The nurse is teaching home care management to a parent of a 6-year-old child with asthma. Which statement by the parent indicates a need for further teaching? A. "I will have a written asthma action plan for my child." B. "I will have my child use the peak flow meter once a week." C. "I will call the primary health care provider if my child is not responding to medications." D. "If the daily control medications are not working, I will start the prescribed inhaled medications."

B

When developing a plan care for a hospitalized child, nurse Mica knows that children in which age group are most likely to view illness as a punishment for misdeeds? A. Infancy B. Preschool age C. School age D. Adolescence

B

A child with hemophilia is brought into the emergency department after being hit on the neck with a baseball. The nurse should immediately check the child for which finding? A. Headache B. Slurred speech C. Airway obstruction D. Spontaneous hematuria

C

An adolescent who has just been found to have type 1 diabetes asks a nurse about exercise. What is the best response by the nurse? A. "Exercise should be restricted." B. "Exercise will increase blood glucose." C. "Extra snacks are needed before exercise." D. "Extra insulin is required during exercise."

C

Nurse Sunshine suspects that a child, age 4, is being neglected physically. To best assess the child's nutritional status, the nurse should ask the parents which question? A. "Has your child always been so thin?" B. Is your child a picky eater? C. "What did your child eat for breakfast? D. "Do you think your child eats enough?"

C

The nurse is evaluating laboratory results for a 6-month-old infant receiving furosemide and digoxin to treat heart failure. Which laboratory result requires action by the nurse?
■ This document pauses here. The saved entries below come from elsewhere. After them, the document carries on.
(** * aws-stream-consumer-core: a shallow embedding and its verified properties

  The development follows the layout of the JavaScript sources:

  - [Js]             values shared by all modules (errors, thrown results,
                     settled promises, numbers as doubles, strings helpers
                     of core-functions);
  - [Tasks]          the part of task-utils the consumer relies on;
  - [BatchM]         batch.js (the Batch aggregate);
  - [Sequencing]     sequencing.js (comparators and chain linking);
  - [Persisting]     persisting.js (checkpoint load, save and restore);
  - [StreamConsumer] stream-consumer.js (validation, phases, timeouts);
  - [EsmCache], [StreamProcessingM], [Configuration]
                     esm-cache.js and stream-processing.js (the event source
                     mapping, fatal errors, the consumer id);
  - [BatchKeys], [BatchProgress], [ProcessingStart], [PropertyNames]
                     the batch key and the progress report of batch.js, the
                     start of processing, the property names of settings.js;
  - [Discarding]     stream-processing.js (the dead record and dead message
                     queues).

  Definitions come first; the properties are stated and proved in the
  second half of the file. *)

From Stdlib Require Import ZArith QArith Qround Qminmax Qabs Lia Lra Lqa Ascii String List.
From Stdlib Require Import DecimalString Sorted.
From stdpp Require Import base option list gmap strings.

Set Warnings "-register-all,-clear-no-such-hyp".

Local Open Scope string_scope.
Local Open Scope Z_scope.
Local Open Scope list_scope.

(* ===================================================================== *)
(** * Part I: the embedding *)
(* ===================================================================== *)

Module Js.

(** Error objects, by the classes the consumer distinguishes with
    [isInstanceOf]. [cause] of a [FatalError] is dropped, the message is
    kept. *)
Inductive Err : Type :=
| Error (msg : string)
| FatalError (msg : string)
| TransientError (msg : string)
| TimeoutError (msg : string)
| FinalisedError (msg : string)
| CancelledError (msg : string)
| AwsError (code : string) (retryable : bool).

Definition errMessage (e : Err) : string :=
  match e with
  | Error m | FatalError m | TransientError m
  | TimeoutError m | FinalisedError m | CancelledError m => m
  | AwsError code _ => code
  end.

Definition isFatalError (e : Err) : bool :=
  match e with FatalError _ => true | _ => false end.

Definition isFinalisedError (e : Err) : bool :=
  match e with FinalisedError _ => true | _ => false end.

Definition isTimeoutError (e : Err) : bool :=
  match e with TimeoutError _ => true | _ => false end.

(** A synchronous computation either returns or throws. *)
Inductive Try (A : Type) : Type :=
| Ok (a : A)
| Throw (e : Err).
Arguments Ok {A} a.
Arguments Throw {A} e.

Definition try_bind {A B} (f : A -> Try B) (m : Try A) : Try B :=
  match m with Ok a => f a | Throw e => Throw e end.

#[global] Instance try_ret : MRet Try := fun A a => Ok a.
#[global] Instance try_mbind : MBind Try := fun A B f m => try_bind f m.
#[global] Instance try_fmap : FMap Try :=
  fun A B f m => match m with Ok a => Ok (f a) | Throw e => Throw e end.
A. Calcium level of 9 mg/dL (2.25 mmol/L) B. Sodium level of 142 mEq/L (142 mmol/L) C. Potassium level of 3 mEq/L (3 mmol/L) D. Creatinine level of 0.65 mg/dL (22 mcmol/L)

C

The nurse provides home care instructions to the parents of a toddler newly diagnosed with hemophilia. Which statement by the parents indicates a need for further instruction? A. "We need to pad crib rails and table corners." B. "We need to obtain a medical identification bracelet for our child." C. "We need to administer aspirin to our child if any signs of discomfort are noted." D. "We need to have our child use a soft-bristled, small toothbrush for dental hygiene."

C

The nurse is caring for a 5-year-old client 3 hours after a tonsillectomy. Which drink should the nurse offer the child to encourage fluid intake? A. Milk B. Orange juice C. Cherry Gatorade D. Diluted apple juice

D

What assessment finding in a newborn is suggestive of cystic fibrosis? A. Rapid heart rate B. Excessive crying C. Sternal retractions D. Abdominal distention

D

When administering an I.M. injection to an infant, the nurse in charge should use which site? A. Deltoid B. Dorsogluteal C. Ventrogluteal D. Vastus lateralis

D

Wrist restraints are applied to a child after a cleft lip repair. The nurse should implement which priority intervention regarding use of the restraints? A. Remove the restraints periodically. B. Apply lotion to the skin under the restraints. C. Provide range-of-motion exercises to each wrist. D. Check the color, sensation, and pulses distal to the restraints.